Average asking prices in Greater London break the £500,000 barrier

Average asking prices in Greater London break the £500,000 barrier

Figures obtained from the Q2 2015 Move with Us Residential Market Review, calculated in conjunction with home.co.uk, has identified that the average asking price for property in Greater London has broken the £500,000 barrier. The typical asking price for a property in the capital in June was a whopping £514,596. This marks a yearly increase of £53,186.

 Low numbers of people selling their homes and an increasing number of buyers, have created a strong sales market in Greater London which is likely to improve further in 2015. Multiple buyers will often be competing for one home which could mean faster selling times and higher prices for sellers.

 

Simon King, Director at Move with Us, says:“Increasing asking prices highlight how sought after property is in Greater London and why people are being priced out of the capital, opting to move to commuter hotspots where they’ll get more for their money.

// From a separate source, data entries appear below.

(** ** Routing to a plugin *)

Definition offers (plugins : list ImportPlugin) : list (ImportPlugin * bytes) := plugins ≫= fun p => map (pair p) (ip_patterns p).

Definition norm_host (h : bytes) : bytes := to_ascii_lowercase (trim_end_dots h).

(** A pattern takes a host that is its suffix from the start of a label on. *)
Definition takes (host pattern : bytes) : Prop :=
  pattern <> str "*" /\ (norm_host host = norm_host pattern \/ exists l, norm_host host = l ++ 46 :: norm_host pattern).

Lemma host_matches_spec host pattern : pattern <> str "*" -> host_matches (norm_host host) (norm_host pattern) = true <-> takes host pattern.
Proof.
  intros Hp. unfold host_matches, takes. rewrite orb_true_iff, bool_decide_eq_true, ends_with_spec.
  split; [intros [? | [l ?]]; (split; [done |]); [by left | right; by exists l] | intros [_ [? | [l ?]]]; [by left | right; by exists l]].
Qed.

Definition routed_ok (host : bytes) (seen : list (ImportPlugin * bytes)) (s : option (ImportPlugin * Z) * option ImportPlugin) : Prop :=
  match s.1 with
  | Some (p, len) => exists pat, (p, pat) ∈ seen /\ takes host pat /\ len = zlen (norm_host pat) /\
      forall q pat', (q, pat') ∈ seen -> takes host pat' -> zlen (norm_host pat') <= len
  | None => forall q pat, (q, pat) ∈ seen -> ~ takes host pat
  end /\
  match s.2 with Some p => (p, str "*") ∈ seen | None => forall q, (q, str "*") ∉ seen end.

Lemma route_pattern_ok host seen s p pat : routed_ok host seen s ->
  routed_ok host (seen ++ [(p, pat)]) (route_pattern (norm_host host) p s pat).
Proof.
  destruct s as [best ca]. intros [Hb Hc]. unfold route_pattern. fold (norm_host pat).
  assert (Hin : forall x, x ∈ seen ++ [(p, pat)] <-> x ∈ seen \/ x = (p, pat)) by (intros x; rewrite elem_of_app, list_elem_of_singleton; done).
  case_bool_decide as Ep.
  - subst pat. assert (Hno : ~ takes host (str "*")) by (by intros [? _]). split; cbn [fst snd] in *.
    + destruct best as [[b len] |].
      * destruct Hb as (pat & H1 & H2 & H3 & H4). exists pat. rewrite Hin. split_and!; try done; [by left |].
        intros q pat' [Hq | [= -> ->]]%Hin; [by apply (H4 q) | done].
      * intros q pat' [Hq | [= -> ->]]%Hin; [by apply (Hb q) | done].
    + destruct ca as [c |]; cbn; apply Hin; [by left | by right].
  - assert (Hcatch : match ca with Some p0 => (p0, str "*") ∈ seen ++ [(p, pat)] | None => forall q, (q, str "*") ∉ seen ++ [(p, pat)] end).
    { destruct ca as [c |]; [apply Hin; by left |]. intros q [Hq | [= _ E]]%Hin; [by apply (Hc q) | by apply Ep]. }
    destruct (host_matches (norm_host host) (norm_host pat)) eqn:Em; cbn [andb].
    + apply host_matches_spec in Em; [| done]. destruct best as [[b len] |]; cbn [fst snd] in *.
      * destruct Hb as (pat0 & H1 & H2 & H3 & H4). destruct (Z.ltb_spec len (zlen (norm_host pat))); (split; [| done]); cbn [fst].
        -- exists pat. rewrite Hin. split_and!; try done; [by right |]. intros q pat' [Hq | [= -> ->]]%Hin Ht; [specialize (H4 _ _ Hq Ht); lia | done].
        -- exists pat0. rewrite Hin. split_and!; try done; [by left |]. intros q pat' [Hq | [= -> ->]]%Hin Ht; [by eapply H4 | done].
      * split; [| done]. cbn [fst]. exists pat. rewrite Hin. split_and!; try done; [by right |].
        intros q pat' [Hq | [= -> ->]]%Hin Ht; [by destruct (Hb q pat') | done].
    + assert (Hno : ~ takes host pat) by (rewrite <- host_matches_spec by done; by rewrite Em).
      split; [| done]. cbn [fst snd] in *. destruct best as [[b len] |].
      * destruct Hb as (pat0 & H1 & H2 & H3 & H4). exists pat0. rewrite Hin. split_and!; try done; [by left |].
        intros q pat' [Hq | [= -> ->]]%Hin Ht; [by eapply H4 | done].
      * intros q pat' [Hq | [= -> ->]]%Hin Ht; [by apply (Hb q pat') | done].
Qed.

Lemma route_fold_ok host plugins : forall seen s, routed_ok host seen s ->
  routed_ok host (seen ++ offers plugins)
    (foldl (fun s plugin => foldl (route_pattern (norm_host host) plugin) s (ip_patterns plugin)) s plugins).
Proof.
  induction plugins as [| p plugins IH]; intros seen s Hs; cbn; [by rewrite app_nil_r |].
  rewrite app_assoc. apply IH. generalize (ip_patterns p) as pats. intros pats. revert seen s Hs.
  induction pats as [| pat pats IHp]; intros seen s Hs; cbn; [by rewrite app_nil_r |].
  change (seen ++ (p, pat) :: map (pair p) pats) with (seen ++ [(p, pat)] ++ map (pair p) pats). rewrite app_assoc.
  apply IHp. by apply route_pattern_ok.
Qed.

The planned infrastructure of Crossrail and HS2 may help to alleviate competition for properties in Greater London. Properties in areas where there’s planned infrastructure linking them to the capital tend to be a more affordable option. As a longer term investment, these areas are typically gentrified which increases property prices. These properties also tend to be easier to sell on as they have good local amenities and good transport links.”

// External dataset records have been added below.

Lemma iexec_sound now s c s' : iexec now s c = Some s' -> @import_step B E url_decode token_of_json digest a now s s'.
Proof.
  destruct c as [share_id req body | lookup id | share_id job_id req | inp | ev | name f]; cbn [iexec].
  - destruct (import_begin _ _ _ _ _ _ _ _) as [st | e] eqn:Eb; [| done]. intros [= <-]. by eapply ip_begin.
  - destruct (i_starts s) as [| st after] eqn:Est; [done |].
    destruct (bool_decide (_ = None)) eqn:E1; [| done]. destruct (bool_decide (_ ∉ _)) eqn:E2; [| done]. destruct (bool_decide (_ <> _)) eqn:E3; [| done].
    apply bool_decide_eq_true in E1, E2, E3. cbn [andb]. intros [= <-]. destruct (import_finish a (i_mgr s) st lookup id now) as [m ans] eqn:Ef.
    by apply (ip_finish _ _ _ _ _ _ st [] after lookup id m ans).
  - destruct (import_cancel _ _ _ _ _ _ _ _) as [s1 code] eqn:Ec. intros [= <-]. by eapply ip_cancel.
  - by intros; eapply ip_runner.
  - by intros; eapply ip_plugin.
  - destruct (i_child s) eqn:Ech; [| done]. destruct (pc_dir (i_pc s)) as [dir |] eqn:Ed; [| done]. intros [= <-].
    eapply ip_plugin_writes; [by rewrite Ech | done |]. intros p Hp. split; [| done]. apply lookup_insert_ne. intros <-.
    apply negb_true_iff in Hp. unfold under in Hp. assert (strip_path dir (dir ++ [name]) = Some [name]) as Es by (by apply strip_path_spec). by rewrite Es in Hp.
Qed.

Fixpoint irun (cs : list (Z * ICmd)) (s : Importer) : option Importer :=
  match cs with [] => Some s | (t, c) :: cs => s ← iexec t s c; irun cs s end.

Lemma irun_reach cs : forall s s', irun cs s = Some s' -> @import_reach B E url_decode token_of_json digest a s -> @import_reach B E url_decode token_of_json digest a s'.
Proof.
  induction cs as [| [t c] cs IH]; intros s s'; cbn [irun]; [by intros [= <-] |].
  destruct (iexec t s c) as [s1 |] eqn:Ex; [| done]. cbn [mbind option_bind]. intros Hr Hs. apply (IH s1); [done |]. eapply ir_next; [done |]. by eapply iexec_sound.
Qed.

End exec.

(** ** Examples: one import, from the request to the file in the share *)

Definition exi_token : ShareToken := @sign_share_token toy_base64 toy_ed25519 ex_hub (str "s") (str "share:import") 9.
Definition exi_json (b : bytes) : option ShareToken := if bool_decide (b = str "t") then Some exi_token else None.
Definition exi_agent : AgentState := {| ag_hub_key := ex_hub; ag_identity := None; ag_max_file_mb := Some 1 |}.
Definition exi_world : World :=
  {| w_disk := {| d_files := ∅; d_dirs := {[ []; [str "d"] ]} |}; w_cache := ∅; w_index := ∅;
     w_shares := {[str "s" := {| sh_path := [str "d"]; sh_is_file := false; sh_writable := true; sh_import := true |}]} |}.
Definition exi_start : Importer :=
  {| i_mgr := manager_new (Some reference); i_world := exi_world; i_pc := RWait; i_child := None; i_starts := []; i_log := [] |}.
Definition exi_req : Request := {| rq_headers := [(str "authorization", str "Bearer t")]; rq_query := None; rq_body := [] |}.
Definition exi_body : ImportReq := {| iq_url := str "https://youtu.be/x"; iq_dest := str "v"; iq_height := Some 720 |}.
Definition exi_id : bytes := str "j1".
Definition exi_file : DFile := {| df_data := [1; 2; 3]; df_mtime := 5 |}.

Definition exi_cmds : list (Z * ICmd) :=
  [(3000, CBegin (str "s") exi_req exi_body); (3100, CFinish ex_lookup exi_id); (3101, CRunner (InNotified (str "7")));
   (3102, CRunner (InMkdir None)); (3103, CRunner (InSpawn None (Some 42))); (3104, CRunner InTick); (3105, CRunner (InSize (fun _ => false)));
   (3200, CPlugin (PlLine (str "xr-progress 42.5"))); (3300, CWrites (str "clip.mp4") exi_file); (3301, CWrites (str ".part") exi_file);
   (3302, CWrites (str "b.mp4") exi_file); (3400, CPlugin (PlExit ExitOk)); (3400, CPlugin PlCloseOut); (3400, CPlugin PlCloseErr); (3401, CRunner (InExit true));
   (3402, CRunner InDrained); (3403, CRunner (InReadDir true true)); (3404, CRunner (InPublish None true true))].
Definition exi_rest : list (Z * ICmd) :=
  [(3405, CRunner (InPublish None true true)); (3406, CRunner (InPublish None true true)); (3407, CRunner (InRemoved true (fun _ => false) (str "8")))].

Abbreviation exi_run := (irun toy_base64 toy_ed25519 Some exi_json (fun d => d) exi_agent).
Abbreviation exi_reach := (@import_reach toy_base64 toy_ed25519 Some exi_json (fun d => d) exi_agent).

Definition exi_publishing : Importer := default exi_start (exi_run exi_cmds exi_start).
Definition exi_done : Importer := default exi_start (exi_run (exi_cmds ++ exi_rest) exi_start).

Lemma exi_reached cs s : exi_run cs exi_start = Some s -> exi_reach s.
Proof. intros Hr. eapply irun_reach; [exact Hr |]. exact (ir_start Some exi_json (fun d => d) exi_agent (Some reference) exi_world). Qed.

Lemma exi_done_reach : exi_reach exi_done.
Proof. apply (exi_reached (exi_cmds ++ exi_rest)). vm_compute. reflexivity. Qed.

Lemma exi_publishing_reach : exi_reach exi_publishing.
Proof. apply (exi_reached exi_cmds). vm_compute. reflexivity. Qed.

Definition ex_show (s : Importer) :=
  (i_pc s, im_jobs (i_mgr s) !! exi_id, map pb_target (i_log s), map fst (map_to_list (d_files (w_disk (i_world s))))).

Lemma import_table_witness :
  exists j, im_jobs (i_mgr exi_publishing) !! exi_id = Some j /\ jb_state j = Running /\ (jb_state j = Running <-> pc_job (i_pc exi_publishing) = Some exi_id).
Proof.
  destruct (@import_table toy_base64 toy_ed25519 Some exi_json (fun d => d) exi_agent exi_publishing exi_publishing_reach) as (_ & H & _).
  destruct (im_jobs (i_mgr exi_publishing) !! exi_id) as [j |] eqn:Ej; [| exfalso; vm_compute in Ej; discriminate Ej].
  exists j. split; [reflexivity |]. split; [| exact (proj1 (H exi_id j Ej))]. apply (proj1 (H exi_id j Ej)). vm_compute. reflexivity.
Defined.


Definition exi_next : Importer := default exi_start (runner_step (fun d => d) 3405 exi_publishing (InPublish None true true)).

Lemma import_writes_whole_witness :
  exists p, i_log exi_next = i_log exi_publishing ++ [p] /\ pb_target p = [str "d"; str "v"; str "clip.mp4"] /\
    d_files (w_disk (i_world exi_next)) !! [str "d"; str "v"; str "clip.mp4"] = Some (pb_file p).
Proof.
  destruct (@import_writes_whole toy_base64 toy_ed25519 Some exi_json (fun d => d) exi_agent exi_publishing 3405 (InPublish None true true) exi_next
    [str "d"; str "v"; str "clip.mp4"] exi_publishing_reach) as [[_ H] | (p & Hl & _ & H)].
  - vm_compute. reflexivity.
  - vm_compute. reflexivity.
  - exfalso. vm_compute in H. discriminate H.
  - exists p. split; [exact Hl |].
    assert (Ht : pb_target p = [str "d"; str "v"; str "clip.mp4"]).
    { apply (f_equal last) in Hl. rewrite last_snoc in Hl. transitivity (default [] (pb_target <$> last (i_log exi_next))); [rewrite Hl; reflexivity | vm_compute; reflexivity]. }
    split; [exact Ht | exact (proj1 (H Ht))].
Defined.

(** Cancelled while the plugin runs. *)
Definition exi_watching : Importer := default exi_start (exi_run (take 11 exi_cmds) exi_start).
Definition exi_cancelled : Importer := (@import_cancel toy_base64 toy_ed25519 Some exi_json exi_agent exi_watching (str "s") exi_id exi_req 3303).1.

Lemma import_cancel_stops_witness : im_jobs (i_mgr exi_cancelled) !! exi_id = None /\
  forall s2, rtc (@id_unused toy_base64 toy_ed25519 Some exi_json (fun d => d) exi_agent exi_id) exi_cancelled s2 ->
    exists l, i_log s2 = i_log exi_watching ++ l /\ Forall (fun p => pb_id p <> exi_id) l.
Proof.
  refine (proj1 (@import_cancel_stops toy_base64 toy_ed25519 Some exi_json (fun d => d) exi_agent exi_watching (str "s") exi_id exi_req 3303 exi_cancelled 204 _) _ _).
  - vm_compute. reflexivity.
  - reflexivity.
  - vm_compute. exact I.
Defined.

(** A cancel that hits the publication is answered with success, and the files that were
    left are published all the same; and the kill it sends goes to the number of a process
    that has ended and been waited for, which the system may have given to another. *)
Theorem cancel_during_publish :
  let s := exi_publishing in
  let '(m, ok, pid) := cancel (i_mgr s) (str "s") exi_id in
  ok = true /\ pid = Some 42 /\ (i_child s ≫= ch_exit) = Some ExitOk /\
  let s1 := (@import_cancel toy_base64 toy_ed25519 Some exi_json exi_agent s (str "s") exi_id exi_req 3405).1 in
  im_jobs (i_mgr s1) !! exi_id = None /\
  map pb_target (i_log (default s1 (runner_step (fun d => d) 3406 s1 (InPublish None true true)))) = [[str "d"; str "v"; str "b.mp4"]; [str "d"; str "v"; str "clip.mp4"]].
Proof. vm_compute. split_and!; reflexivity. Qed.

Definition exi_queued : Importer := default exi_start (exi_run (take 2 exi_cmds) exi_start).

Lemma import_fifo_witness : exists spec dir gone j,
  im_queue (i_mgr exi_queued) = gone ++ [exi_id] /\ im_jobs (i_mgr exi_queued) !! exi_id = Some j /\ jb_spec j = Some spec /\ last dir = Some (str ".xr-import-7").
Proof.
  assert (E : exists spec dir, i_pc (default exi_start (runner_step (fun d => d) 3101 exi_queued (InNotified (str "7")))) = RMkJob exi_id spec dir /\ last dir = Some (str ".xr-import-7")).
  { eexists _, _. split; vm_compute; reflexivity. }
  destruct E as (spec & dir & E & Ed).
  destruct (@import_fifo toy_base64 toy_ed25519 Some exi_json (fun d => d) exi_agent exi_queued 3101 (InNotified (str "7"))
    (default exi_start (runner_step (fun d => d) 3101 exi_queued (InNotified (str "7")))) exi_id spec dir) as (gone & j & H1 & _ & H3 & H4 & _).
  - apply (exi_reached (take 2 exi_cmds)). vm_compute. reflexivity.
  - vm_compute. reflexivity.
  - exact E.
  - vm_compute. discriminate.
  - exists spec, dir, gone, j. split; [exact H1 |]. split; [exact H3 |]. split; [exact H4 | exact Ed].
Defined.

Definition exi_spec : JobSpec := match i_pc exi_watching with RWatch _ spec _ _ _ => spec | _ => start_spec exi_agent {| st_share := []; st_root := []; st_dest := []; st_link := []; st_want := None; st_cfg := reference |} {| ip_name := []; ip_patterns := []; ip_max_height := 0; ip_cmd := []; ip_args := [] |} 0 end.

Lemma import_watchdog_witness : exists s1 s2 s3 kill',
  runner_step (fun d => d) 1803103 exi_watching InTick = Some s1 /\ runner_step (fun d => d) 1803104 s1 InKilled = Some s2 /\
  runner_step (fun d => d) 1803105 s2 (InExit true) = Some s3 /\ kill' = Some (JeTimeout 30).
Proof.
  destruct (import_watchdog (fun d => d) 1803103 1803104 1803105 exi_watching exi_id exi_spec [str "d"; str ".xr-import-7"] 3103 None
    {| ch_pid := 42; ch_exit := None; ch_out := true; ch_err := true; ch_tail := [] |}) as (s1 & s2 & s3 & kill' & H1 & _ & H3 & H4 & _ & H6).
  - vm_compute. reflexivity.
  - vm_compute. reflexivity.
  - right. vm_compute. discriminate.
  - exists s1, s2, s3, kill'. split; [exact H1 |]. split; [exact H3 |]. split; [exact H4 |]. rewrite H6; vm_compute; reflexivity.
Defined.

(** The plugin has ended well, but a process it left behind holds the pipe. *)
Definition exi_orphan : Importer := default exi_start (exi_run (take 12 exi_cmds ++ [(3401, CRunner (InExit true))]) exi_start).

Lemma orphan_blocks_imports_witness :
  let s' := (@import_cancel toy_base64 toy_ed25519 Some exi_json exi_agent exi_orphan (str "s") exi_id exi_req 9999999).1 in
  i_pc s' = i_pc exi_orphan.
Proof.
  cbv zeta.
  destruct (@orphan_blocks_imports toy_base64 toy_ed25519 Some exi_json (fun d => d) exi_agent 9999999 exi_orphan
    (@import_cancel toy_base64 toy_ed25519 Some exi_json exi_agent exi_orphan (str "s") exi_id exi_req 9999999).1 exi_id exi_spec [str "d"; str ".xr-import-7"]
    (Some ExitOk) None {| ch_pid := 42; ch_exit := Some ExitOk; ch_out := true; ch_err := true; ch_tail := [] |}) as [[H _] | [H | [config H]]].
  - eapply ip_cancel. exact (surjective_pairing _).
  - vm_compute. reflexivity.
  - vm_compute. reflexivity.
  - reflexivity.
  - exact H.
  - exfalso. vm_compute in H. discriminate H.
  - vm_compute. reflexivity.
Defined.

“Phase 1 of the HS2 rail link from the West Midlands to London is a great example of planned infrastructure. According to the latest Move with Us Residential Market Review, the average asking price in the UK is £271,089, the highest on record and a little out of budget for the typical first time buyer. The average asking price for a flat in B4 where the high speed rail link is in Birmingham, however, is £121,633, the perfect price for any first time buyer and Stamp Duty free. When you also consider there’s a 25 year plan in place to regenerate the area, capital appreciation seems likely which could provide first time buyers enough equity to buy a larger home further down the road.”